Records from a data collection
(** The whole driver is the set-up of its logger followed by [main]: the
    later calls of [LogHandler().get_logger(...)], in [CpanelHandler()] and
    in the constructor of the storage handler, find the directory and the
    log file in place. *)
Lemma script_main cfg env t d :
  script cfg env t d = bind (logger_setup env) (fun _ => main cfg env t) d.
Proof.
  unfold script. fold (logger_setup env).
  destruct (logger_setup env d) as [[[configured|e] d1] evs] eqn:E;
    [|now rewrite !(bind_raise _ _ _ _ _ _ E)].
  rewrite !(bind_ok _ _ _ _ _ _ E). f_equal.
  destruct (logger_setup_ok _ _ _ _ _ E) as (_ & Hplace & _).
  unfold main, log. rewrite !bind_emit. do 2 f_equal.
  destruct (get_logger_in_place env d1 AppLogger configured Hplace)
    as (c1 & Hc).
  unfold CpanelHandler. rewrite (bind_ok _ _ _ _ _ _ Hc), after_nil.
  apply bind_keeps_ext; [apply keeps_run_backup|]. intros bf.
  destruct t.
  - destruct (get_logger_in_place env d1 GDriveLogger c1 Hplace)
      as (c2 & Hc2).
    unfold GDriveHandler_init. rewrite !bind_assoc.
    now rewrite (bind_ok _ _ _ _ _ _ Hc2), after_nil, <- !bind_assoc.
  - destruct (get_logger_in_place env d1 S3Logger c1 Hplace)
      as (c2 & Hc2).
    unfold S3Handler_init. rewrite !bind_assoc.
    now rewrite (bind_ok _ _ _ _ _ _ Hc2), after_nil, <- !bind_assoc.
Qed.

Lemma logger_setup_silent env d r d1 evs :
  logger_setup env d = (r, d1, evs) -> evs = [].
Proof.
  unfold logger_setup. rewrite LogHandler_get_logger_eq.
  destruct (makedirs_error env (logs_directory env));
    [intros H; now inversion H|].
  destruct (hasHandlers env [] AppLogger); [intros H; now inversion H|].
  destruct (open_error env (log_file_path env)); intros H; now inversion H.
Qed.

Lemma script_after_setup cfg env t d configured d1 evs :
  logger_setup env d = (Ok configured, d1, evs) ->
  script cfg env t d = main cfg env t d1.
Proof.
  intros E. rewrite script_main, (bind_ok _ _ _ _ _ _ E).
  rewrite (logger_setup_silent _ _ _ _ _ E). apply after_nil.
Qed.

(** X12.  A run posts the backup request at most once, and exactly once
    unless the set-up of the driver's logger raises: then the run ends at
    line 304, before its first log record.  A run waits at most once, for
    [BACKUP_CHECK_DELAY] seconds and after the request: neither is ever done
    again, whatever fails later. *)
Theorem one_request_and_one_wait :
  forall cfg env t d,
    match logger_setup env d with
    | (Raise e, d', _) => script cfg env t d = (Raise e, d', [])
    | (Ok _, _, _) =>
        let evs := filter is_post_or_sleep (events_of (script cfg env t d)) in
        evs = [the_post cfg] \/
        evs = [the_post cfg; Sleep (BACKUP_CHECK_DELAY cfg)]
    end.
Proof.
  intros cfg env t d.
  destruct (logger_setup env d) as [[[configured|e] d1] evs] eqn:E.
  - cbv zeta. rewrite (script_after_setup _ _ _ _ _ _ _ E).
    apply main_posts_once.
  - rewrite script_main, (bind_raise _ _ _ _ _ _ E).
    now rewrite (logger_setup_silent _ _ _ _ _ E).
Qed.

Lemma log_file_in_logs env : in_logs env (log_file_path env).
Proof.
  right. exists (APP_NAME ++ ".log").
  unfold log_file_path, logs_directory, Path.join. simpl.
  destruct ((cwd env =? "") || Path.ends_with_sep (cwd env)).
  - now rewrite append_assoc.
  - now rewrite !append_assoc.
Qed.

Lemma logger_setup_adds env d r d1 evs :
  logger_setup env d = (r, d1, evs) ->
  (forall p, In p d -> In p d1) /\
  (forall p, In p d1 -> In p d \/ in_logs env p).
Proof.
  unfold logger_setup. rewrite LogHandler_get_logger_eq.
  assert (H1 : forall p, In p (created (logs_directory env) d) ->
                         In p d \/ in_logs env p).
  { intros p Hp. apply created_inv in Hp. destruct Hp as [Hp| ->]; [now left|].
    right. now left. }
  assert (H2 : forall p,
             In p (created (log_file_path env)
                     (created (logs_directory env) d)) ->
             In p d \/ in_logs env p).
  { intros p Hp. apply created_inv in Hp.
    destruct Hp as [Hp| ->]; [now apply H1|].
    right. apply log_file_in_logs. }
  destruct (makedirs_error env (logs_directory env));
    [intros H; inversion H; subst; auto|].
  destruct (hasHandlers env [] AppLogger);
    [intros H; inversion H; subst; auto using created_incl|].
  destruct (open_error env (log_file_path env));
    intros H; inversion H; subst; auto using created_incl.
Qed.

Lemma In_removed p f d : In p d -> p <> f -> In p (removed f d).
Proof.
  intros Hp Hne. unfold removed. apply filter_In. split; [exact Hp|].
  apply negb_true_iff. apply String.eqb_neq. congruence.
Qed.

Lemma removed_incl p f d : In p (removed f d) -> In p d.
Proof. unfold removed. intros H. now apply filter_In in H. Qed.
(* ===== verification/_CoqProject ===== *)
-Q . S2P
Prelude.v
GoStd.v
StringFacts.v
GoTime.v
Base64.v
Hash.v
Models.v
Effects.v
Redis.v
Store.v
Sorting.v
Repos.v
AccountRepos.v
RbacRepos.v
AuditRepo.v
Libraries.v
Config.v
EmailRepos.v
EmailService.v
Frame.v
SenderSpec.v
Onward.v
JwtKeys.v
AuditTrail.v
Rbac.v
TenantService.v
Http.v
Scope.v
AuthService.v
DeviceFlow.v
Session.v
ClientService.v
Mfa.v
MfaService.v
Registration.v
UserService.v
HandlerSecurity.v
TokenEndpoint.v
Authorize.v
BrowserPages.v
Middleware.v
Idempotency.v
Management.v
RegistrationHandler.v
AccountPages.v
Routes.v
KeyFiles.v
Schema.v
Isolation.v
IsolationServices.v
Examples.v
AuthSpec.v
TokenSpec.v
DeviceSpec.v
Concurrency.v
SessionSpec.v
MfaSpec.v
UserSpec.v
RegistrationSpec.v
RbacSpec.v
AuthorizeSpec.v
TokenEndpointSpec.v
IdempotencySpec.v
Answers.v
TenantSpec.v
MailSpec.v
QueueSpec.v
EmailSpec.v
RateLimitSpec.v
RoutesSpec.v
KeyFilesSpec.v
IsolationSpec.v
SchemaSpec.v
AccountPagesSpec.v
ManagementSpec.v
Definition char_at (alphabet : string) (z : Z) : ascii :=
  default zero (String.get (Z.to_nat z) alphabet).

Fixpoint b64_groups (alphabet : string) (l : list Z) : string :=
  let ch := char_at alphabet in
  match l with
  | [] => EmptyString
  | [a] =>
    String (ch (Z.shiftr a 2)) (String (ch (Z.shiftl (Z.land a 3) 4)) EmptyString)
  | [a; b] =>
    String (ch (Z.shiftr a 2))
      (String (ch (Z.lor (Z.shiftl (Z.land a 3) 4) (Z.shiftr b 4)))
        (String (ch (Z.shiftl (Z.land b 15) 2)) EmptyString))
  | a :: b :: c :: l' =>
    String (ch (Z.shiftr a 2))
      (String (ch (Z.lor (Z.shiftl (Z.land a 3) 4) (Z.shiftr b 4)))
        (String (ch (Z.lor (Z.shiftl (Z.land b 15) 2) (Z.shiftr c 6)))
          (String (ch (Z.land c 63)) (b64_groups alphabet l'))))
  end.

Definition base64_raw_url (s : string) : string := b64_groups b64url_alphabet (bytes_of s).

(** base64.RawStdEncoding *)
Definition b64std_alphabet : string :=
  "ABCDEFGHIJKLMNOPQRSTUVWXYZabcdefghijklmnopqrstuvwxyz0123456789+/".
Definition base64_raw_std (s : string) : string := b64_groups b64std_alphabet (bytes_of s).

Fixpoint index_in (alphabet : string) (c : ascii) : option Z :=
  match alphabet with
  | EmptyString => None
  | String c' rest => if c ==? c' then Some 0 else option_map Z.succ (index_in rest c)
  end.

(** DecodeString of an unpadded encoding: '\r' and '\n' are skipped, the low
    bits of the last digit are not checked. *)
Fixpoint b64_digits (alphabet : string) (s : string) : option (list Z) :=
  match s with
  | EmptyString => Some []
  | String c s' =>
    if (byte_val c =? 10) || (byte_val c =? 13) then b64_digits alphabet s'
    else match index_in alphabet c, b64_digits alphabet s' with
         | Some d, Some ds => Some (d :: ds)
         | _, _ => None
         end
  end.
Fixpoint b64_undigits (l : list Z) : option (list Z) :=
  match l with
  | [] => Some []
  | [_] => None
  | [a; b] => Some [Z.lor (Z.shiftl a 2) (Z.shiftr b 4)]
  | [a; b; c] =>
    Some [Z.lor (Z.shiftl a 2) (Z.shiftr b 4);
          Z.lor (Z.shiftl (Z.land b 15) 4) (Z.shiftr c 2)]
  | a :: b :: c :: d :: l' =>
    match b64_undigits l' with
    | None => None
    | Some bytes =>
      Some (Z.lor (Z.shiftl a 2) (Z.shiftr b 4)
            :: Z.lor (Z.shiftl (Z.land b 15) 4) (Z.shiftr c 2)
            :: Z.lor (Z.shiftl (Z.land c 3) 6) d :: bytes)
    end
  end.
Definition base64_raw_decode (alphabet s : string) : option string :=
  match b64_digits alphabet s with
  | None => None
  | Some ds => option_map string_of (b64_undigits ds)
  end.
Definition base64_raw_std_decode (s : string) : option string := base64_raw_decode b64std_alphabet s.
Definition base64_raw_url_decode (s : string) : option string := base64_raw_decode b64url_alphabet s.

◆ **TASK OBJECTIVE**
Each line above that contains the word "land" counts once; give the total and no other text.

◆ **TASK RESULT**
9